Performance Modeling for HPC through Machine Learning from Source Code

Context

HPC systems are growing in complexity. For good performance, reliance on parallelism is necessary. However, predicting performance for parallel programs is a difficult task, as it depends on algorithm design (the code itself), the problem size (potentially many functions arguments), and the characteristics of the target device. Since HPC systems may be heterogeneous, and contain many CPUs, many GPUs, and even FPGAs, it is difficult to know which device will be faster for a specific function and a specific problem size.

Executing a target algorithm for many problem sizes (including very large sizes) on all devices for different configurations to determine which is best is possible, but requires a very long time which makes iterative development and evaluation impossible.
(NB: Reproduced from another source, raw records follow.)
(* ------------------------------------------------------------------ *)
(** ** The salary explorer *)
(* ------------------------------------------------------------------ *)

Section SortWith.
Variable cmp : Entry.t -> Entry.t -> Z.

Lemma insertWith_perm x l : Permutation (insertWith cmp x l) (x :: l).
Proof.
  induction l as [|y l IH]; [reflexivity|].
  cbn [insertWith]. destruct (0 <? cmp x y); [|reflexivity].
  rewrite IH. apply perm_swap.
Qed.

Lemma sortWith_perm l : Permutation (sortWith cmp l) l.
Proof.
  induction l as [|x l IH]; [reflexivity|].
  cbn [sortWith]. rewrite insertWith_perm, IH. reflexivity.
Qed.

Hypothesis cmp_total : forall a b, 0 < cmp a b -> cmp b a <= 0.
Hypothesis cmp_trans :
  forall a b c, cmp a b <= 0 -> cmp b c <= 0 -> cmp a c <= 0.

Lemma insertWith_sorted x l :
  StronglySorted (fun a b => cmp a b <= 0) l ->
  StronglySorted (fun a b => cmp a b <= 0) (insertWith cmp x l).
Proof.
  induction l as [|y l IH]; intros Hs.
  - cbn. constructor; constructor.
  - cbn [insertWith]. apply StronglySorted_inv in Hs. destruct Hs as [Hs Hy].
    destruct (Z.ltb_spec 0 (cmp x y)) as [Hlt|Hle].
    + constructor; [apply IH, Hs|].
      rewrite Forall_forall in *. intros z Hz.
      apply (Permutation_in _ (insertWith_perm x l)) in Hz.
      destruct Hz as [<-|Hz]; [apply cmp_total, Hlt|apply Hy, Hz].
    + constructor; [constructor; assumption|].
      constructor; [exact Hle|].
      rewrite Forall_forall in *. intros z Hz.
      apply cmp_trans with y; [exact Hle|apply Hy, Hz].
Qed.

Lemma sortWith_sorted l :
  StronglySorted (fun a b => cmp a b <= 0) (sortWith cmp l).
Proof.
  induction l as [|x l IH]; [constructor|].
  cbn [sortWith]. apply insertWith_sorted, IH.
Qed.
End SortWith.

Lemma StronglySorted_impl {A : Type} (R1 R2 : A -> A -> Prop) l :
  (forall a b, R1 a b -> R2 a b) -> StronglySorted R1 l -> StronglySorted R2 l.
Proof.
  intros HR. induction 1 as [|x l Hs IH Hx]; constructor; [exact IH|].
  rewrite Forall_forall in *. intros y Hy. apply HR, Hx, Hy.
Qed.

Lemma sortWith_unordered cmp l :
  (forall a b, cmp a b = 0) -> sortWith cmp l = l.
Proof.
  intros H0. induction l as [|x l IH]; [reflexivity|].
  cbn [sortWith]. rewrite IH. destruct l as [|y l]; [reflexivity|].
  cbn [insertWith]. rewrite H0. reflexivity.
Qed.

(** The copy sorted for the median is the list sorted with the
    comparator of ["lowest"]. *)
Lemma sortBySalary_sortWith l :
  sortBySalary l = sortWith (exploreCmp "lowest") l.
Proof.
  induction l as [|x l IH]; [reflexivity|].
  cbn [sortBySalary sortWith]. rewrite IH.
  generalize (sortWith (exploreCmp "lowest") l). intros r.
  induction r as [|y r IHr]; [reflexivity|].
  cbn [insertBySalary insertWith]. unfold exploreCmp at 1.
  cbn [String.eqb Ascii.eqb Bool.eqb].
  replace (0 <? Entry.salary x - Entry.salary y)
    with (Entry.salary y <? Entry.salary x)
    by (destruct (Z.ltb_spec (Entry.salary y) (Entry.salary x)), (Z.ltb_spec 0 (Entry.salary x - Entry.salary y)); try reflexivity; lia).
  rewrite IHr. reflexivity.
Qed.

Lemma sortWith_lowest l : ascending (sortWith (exploreCmp "lowest") l).
Proof.
  unfold ascending.
  apply StronglySorted_impl
    with (R1 := fun a b => exploreCmp "lowest" a b <= 0).
  - unfold exploreCmp. cbn [String.eqb Ascii.eqb Bool.eqb]. intros; lia.
  - apply sortWith_sorted; unfold exploreCmp;
      cbn [String.eqb Ascii.eqb Bool.eqb]; intros; lia.
Qed.

Lemma sortWith_highest l : descending (sortWith (exploreCmp "highest") l).
Proof.
  unfold descending.
  apply StronglySorted_impl
    with (R1 := fun a b => exploreCmp "highest" a b <= 0).
  - unfold exploreCmp. cbn [String.eqb Ascii.eqb Bool.eqb]. intros; lia.
  - apply sortWith_sorted; unfold exploreCmp;
      cbn [String.eqb Ascii.eqb Bool.eqb]; intros; lia.
Qed.

Lemma sortBySalary_perm l : Permutation (sortBySalary l) l.
Proof. rewrite sortBySalary_sortWith. apply sortWith_perm. Qed.

Lemma sortBySalary_ascending l : ascending (sortBySalary l).
Proof. rewrite sortBySalary_sortWith. apply sortWith_lowest. Qed.

(** X23.  The rows of the explorer are the entries of the corpus that
    are not flagged and pass the three filters, each as often as the
    corpus has it; by rising salary under ["lowest"], by falling salary
    under ["highest"], and in the order of the corpus under any other
    value of the selector. *)
Theorem explorer_rows st l :
  let rows := filtered st l in
  (forall s, In s rows <->
             In s l /\ Entry.status s <> Some flagged /\ matchesExplore st s = true) /\
  Permutation rows (filter (matchesExplore st) (approved l)) /\
  (Explore.sort st = "lowest" -> ascending rows) /\
  (Explore.sort st = "highest" -> descending rows) /\
  (Explore.sort st <> "highest" -> Explore.sort st <> "lowest" ->
   rows = filter (matchesExplore st) (approved l)).
Proof.
  cbv zeta. unfold filtered.
  set (kept := filter (matchesExplore st) (approved l)).
  pose proof (sortWith_perm (exploreCmp (Explore.sort st)) kept) as Hp.
  split; [|split; [exact Hp|split; [|split]]].
  - intros s. split.
    + intros Hin. apply (Permutation_in _ Hp) in Hin.
      unfold kept, approved in Hin. rewrite !filter_In in Hin.
      destruct Hin as [[Hin Hst] Hm]. repeat split; try assumption.
      intros Hf. rewrite Hf in Hst. discriminate Hst.
    + intros (Hin & Hst & Hm). apply (Permutation_in _ (Permutation_sym Hp)).
      unfold kept, approved. rewrite !filter_In. repeat split; try assumption.
      destruct (status_is (Entry.status s) flagged) eqn:E; [|reflexivity].
      apply status_is_true in E. contradiction.
  - intros ->. apply sortWith_lowest.
  - intros ->. apply sortWith_highest.
  - intros Hh Hl. apply sortWith_unordered. intros a b. unfold exploreCmp.
    destruct (String.eqb_spec (Explore.sort st) "highest"); [contradiction|].
    destruct (String.eqb_spec (Explore.sort st) "lowest"); [contradiction|].
    reflexivity.
Qed.

Lemma explorer_rows_witness :
  ascending (filtered (Explore.mk "engineer" "Technology" "All" "lowest")
                      INITIAL_SALARIES) /\
  List.length (filtered (Explore.mk "engineer" "Technology" "All" "lowest")
                        INITIAL_SALARIES) <> 0%nat.
Proof.
  split.
  - exact (proj1 (proj2 (proj2 (explorer_rows
             (Explore.mk "engineer" "Technology" "All" "lowest")
             INITIAL_SALARIES))) eq_refl).
  - vm_compute. discriminate.
Defined.

(** Two lists of numbers in rising order with the same members are the
    same list. *)
Lemma sorted_perm_unique (l1 l2 : list Z) :
  StronglySorted Z.le l1 -> StronglySorted Z.le l2 ->
  Permutation l1 l2 -> l1 = l2.
Proof.
  revert l2. induction l1 as [|x l1 IH]; intros l2 H1 H2 Hp.
  - apply Permutation_nil in Hp. symmetry. exact Hp.
  - destruct l2 as [|y l2].
    { apply Permutation_sym, Permutation_nil in Hp. discriminate Hp. }
    apply StronglySorted_inv in H1. destruct H1 as [H1 Hx].
    apply StronglySorted_inv in H2. destruct H2 as [H2 Hy].
    rewrite Forall_forall in Hx, Hy.
    assert (x = y).
    { assert (Hxy : x <= y).
      { assert (In y (x :: l1))
          by (apply (Permutation_in _ (Permutation_sym Hp)); left; reflexivity).
        destruct H as [->|H]; [lia|apply Hx, H]. }
      assert (Hyx : y <= x).
      { assert (In x (y :: l2))
          by (apply (Permutation_in _ Hp); left; reflexivity).
        destruct H as [->|H]; [lia|apply Hy, H]. }
      lia. }
    subst y. f_equal. apply IH; try assumption.
    apply Permutation_cons_inv with x. exact Hp.
Qed.

Lemma ascending_map l :
  ascending l -> StronglySorted Z.le (map Entry.salary l).
Proof.
  unfold ascending. induction 1 as [|x l Hs IH Hx]; cbn [map]; constructor.
  - exact IH.
  - rewrite Forall_forall in *. intros v Hv. apply in_map_iff in Hv.
    destruct Hv as (s & <- & Hs'). apply Hx, Hs'.
Qed.

Lemma sortBySalary_salaries l1 l2 :
  Permutation l1 l2 ->
  map Entry.salary (sortBySalary l1) = map Entry.salary (sortBySalary l2).
Proof.
  intros Hp. apply sorted_perm_unique.
  - apply ascending_map, sortBySalary_ascending.
  - apply ascending_map, sortBySalary_ascending.
  - apply Permutation_map. rewrite !sortBySalary_perm. exact Hp.
Qed.

Lemma exploreMedian_middle st l :
  exploreMedian st l
  = middle (map Entry.salary (sortBySalary (filtered st l))).
Proof.
  unfold exploreMedian, middle. rewrite length_map, nth_error_map.
  destruct (nth_error _ _); reflexivity.
Qed.

Lemma filtered_sort st sort' l :
  Permutation (filtered (withSort sort' st) l) (filtered st l).
Proof.
  unfold filtered. rewrite !sortWith_perm. reflexivity.
Qed.

Lemma filter_all {A : Type} (p : A -> bool) (l : list A) :
  Forall (fun x => p x = true) l -> filter p l = l.
Proof.
  induction 1 as [|x l Hx _ IH]; [reflexivity|].
  cbn [filter]. rewrite Hx, IH. reflexivity.
Qed.

(** In a list in rising order the element at position [k] has [k + 1]
    elements at most as large, and all those from [k] on at least as
    large. *)
Lemma ascending_nth l k x :
  ascending l -> nth_error l k = Some x ->
  (k + 1 <= atMost (Entry.salary x) l)%nat /\
  (List.length l - k <= atLeast (Entry.salary x) l)%nat.
Proof.
  intros Hs Hn. destruct (nth_error_split _ _ Hn) as (l1 & l2 & -> & Hk).
  unfold ascending in Hs.
  assert (H1 : Forall (fun s => (Entry.salary s <=? Entry.salary x) = true) l1).
  { clear Hn Hk. induction l1 as [|y l1 IH]; [constructor|].
    cbn [app] in Hs. apply StronglySorted_inv in Hs. destruct Hs as [Hs Hy].
    constructor; [|apply IH, Hs].
    rewrite Forall_forall in Hy. apply Z.leb_le, Hy, in_or_app.
    right. left. reflexivity. }
  assert (H2 : Forall (fun s => (Entry.salary x <=? Entry.salary s) = true) l2).
  { clear Hn Hk H1. induction l1 as [|y l1 IH].
    - cbn [app] in Hs. apply StronglySorted_inv in Hs. destruct Hs as [_ Hx].
      rewrite Forall_forall in *. intros s Hin. apply Z.leb_le, Hx, Hin.
    - cbn [app] in Hs. apply StronglySorted_inv in Hs. apply IH, Hs. }
  unfold atMost, atLeast. rewrite !filter_app. cbn [filter].
  rewrite Z.leb_refl. rewrite (filter_all _ l1 H1), (filter_all _ l2 H2).
  rewrite !length_app. cbn [List.length]. lia.
Qed.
So, performance models are important in HPC systems, so that designers can understand the expected performance of a given code for several problem sizes on a given machine, without executing the code and having to wait. Models are also useful in terms of scheduling for HPC at runtime, since a particular task can be scheduled on the best device taking into account the problem size and available resources on the HPC cluster.

Objectives

This work is about attempting to extract features about the code and the devices, and then determining if a model can be learned which can predict the execution time based on those features.

The work will rely on an existing tool for source-to-source analysis (Bispo2020), which already performs some feature extraction. The new features to add must be studied, but may include information on the expected number of memory accesses, the dataflow graph of the code, and characteristics of the device (i.e., number of CPU cores, frequency, amount of RAM, etc).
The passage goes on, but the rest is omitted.